Department of Chemistry, Virginia Tech, Blacksburg, VA 24061, USA; Department of Biochemistry, Virginia Tech, Blacksburg, VA 24061, USA.
Anal Biochem. 2010 Jul 1;402(1):77-82. doi: 10.1016/j.ab.2010.03.018. Epub 2010 Mar 15.
Peptidyl prolyl cis-trans isomerase (PPIase) interacting with NIMA-1 (Pin1) catalyzes the cis-trans isomerization of pSer/pThr-Pro amide bonds. Pin1 is a two-domain protein that represents a promising target for the treatment of cancer. Both domains of Pin1 bind the pSer/pThr-Pro motif; PPIase enzymatic activity occurs in the catalytic domain, and the WW domain acts as a recognition module for the pSer/pThr-Pro motif. An assay we call an enzyme-linked enzyme-binding assay (ELEBA) was developed to measure the K(d) of ligands that bind selectively to the WW domain. A ligand specific for the WW domain of Pin1 was covalently immobilized in a 96-well plate.
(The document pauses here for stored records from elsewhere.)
(** The stores the service can be in: it starts empty, and only
    [create_string] and [delete_string] assign to [strings_db]. *)
Inductive reachable : strings_db → Prop :=
| reachable_empty : reachable []
| reachable_create now string_input db out db' :
    reachable db → create_string now string_input db = (out, db') → reachable db'
| reachable_delete string_value db out db' :
    reachable db → delete_string string_value db = (out, db') → reachable db'.

(** The store after one [POST /strings] of [text] at [now]. *)
Definition stored (now : datetime) (text : str) : strings_db :=
  (create_string now {| value := text |} []).2.

(** [client.post("/strings", json={"value": text})] *)
Definition post (now : datetime) (text : string) (db : strings_db) :=
  create_string now {| value := py text |} db.

End Vocabulary.

(** A phrase in which "longer than" is followed by a number of 4301
    digits, one more than [int] converts by default, and "at least" by
    5. *)
Definition long_number_query : str :=
  py "longer than " ++ replicate 4301 49 ++ py " at least 5".

(** The store of [test_filter_by_palindrome]. *)
Definition noon_and_not : strings_db :=
  (post clock_b "not a palindrome here" (post clock_a "noon" []).2).2.

(** The store of [test_filter_by_length]: lengths 5 and 28. *)
Definition short_and_long : strings_db :=
  (post clock_b "this is a much longer string" (post clock_a "short" []).2).2.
Commercially available Pin1 conjugated to horseradish peroxidase was used for chemiluminescent detection of ligands that block the association of the WW domain with immobilized ligand. The peptide ligands were derived from the cell cycle regulatory phosphatase, Cdc25c, residues 45-50. The K(d) values for Fmoc-VPRpTPVGGGK-NH2 and Ac-VPRpTPV-NH2 were determined to be 36+/-4 and 110+/-30 microM, respectively. The ELEBA offers a selective approach for detecting ligands that bind to the Pin1 WW domain, even in the presence of the catalytic domain. This method may be applied to any dual specificity, multidomain protein.
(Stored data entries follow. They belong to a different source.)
(** The body of the [for] loop over [sortedEdges]. *)
Definition rd_body (st : rd_state) (edge : Edge) : rd_state :=
  let cur := currentGraph st in
  let edgeExists := existsb (λ e, edgesEqual e edge) (edges cur) in
  if negb edgeExists then st
  else
    let n := rd_stepNumber st in
    let steps1 := rd_steps st ++
      [Step.mk consider edge
         ("Considering edge " +:+ edge_label edge +:+ " with weight "
            +:+ show_number (w edge) +:+ " (heaviest remaining).")
         (cloneGraph cur) n] in
    let graphWithoutEdge := removeEdge cur edge in
    let removalWouldDisconnect := negb (isConnected graphWithoutEdge) in
    if removalWouldDisconnect
    then mkRd cur
           (steps1 ++
            [Step.mk keep edge
               ("Keeping edge " +:+ weight_phrase edge
                  +:+ ". Removing it would disconnect the graph, so it's part of the MST.")
               (cloneGraph cur) (S n)])
           (S (S n))
    else mkRd graphWithoutEdge
           (steps1 ++
            [Step.mk delete edge
               ("Removing edge " +:+ weight_phrase edge
                  +:+ ". Graph remains connected, so this edge is not needed for the MST.")
               (cloneGraph graphWithoutEdge) (S n)])
           (S (S n)).

Definition sortEdges (es : list Edge) : list Edge :=
  js_sort (λ a b, num_sub (w b) (w a)) es.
肽基脯氨酰顺反异构酶(PPIase)与 NIMA-1(Pin1)相互作用,催化 pSer/pThr-Pro 酰胺键的顺反异构化。Pin1 是一种具有两个结构域的蛋白质,是治疗癌症的有希望的靶标。Pin1 的两个结构域都与 pSer/pThr-Pro 基序结合;PPIase 酶活性发生在催化结构域中,而 WW 结构域作为 pSer/pThr-Pro 基序的识别模块。我们开发了一种称为酶联酶结合测定法(ELEBA)的测定法来测量选择性结合 WW 结构域的配体的 K(d)。Pin1 的 WW 结构域的特异性配体被共价固定在 96 孔板中。商购的与辣根过氧化物酶偶联的 Pin1 用于化学发光检测阻止 WW 结构域与固定配体结合的配体。肽配体衍生自细胞周期调节磷酸酶 Cdc25c,残基 45-50。Fmoc-VPRpTPVGGGK-NH2 和 Ac-VPRpTPV-NH2 的 K(d)值分别确定为 36±4 和 110±30 μM。ELEBA 提供了一种选择性方法来检测与 Pin1 WW 结构域结合的配体,即使在存在催化结构域的情况下也是如此。该方法可应用于任何双特异性、多结构域蛋白。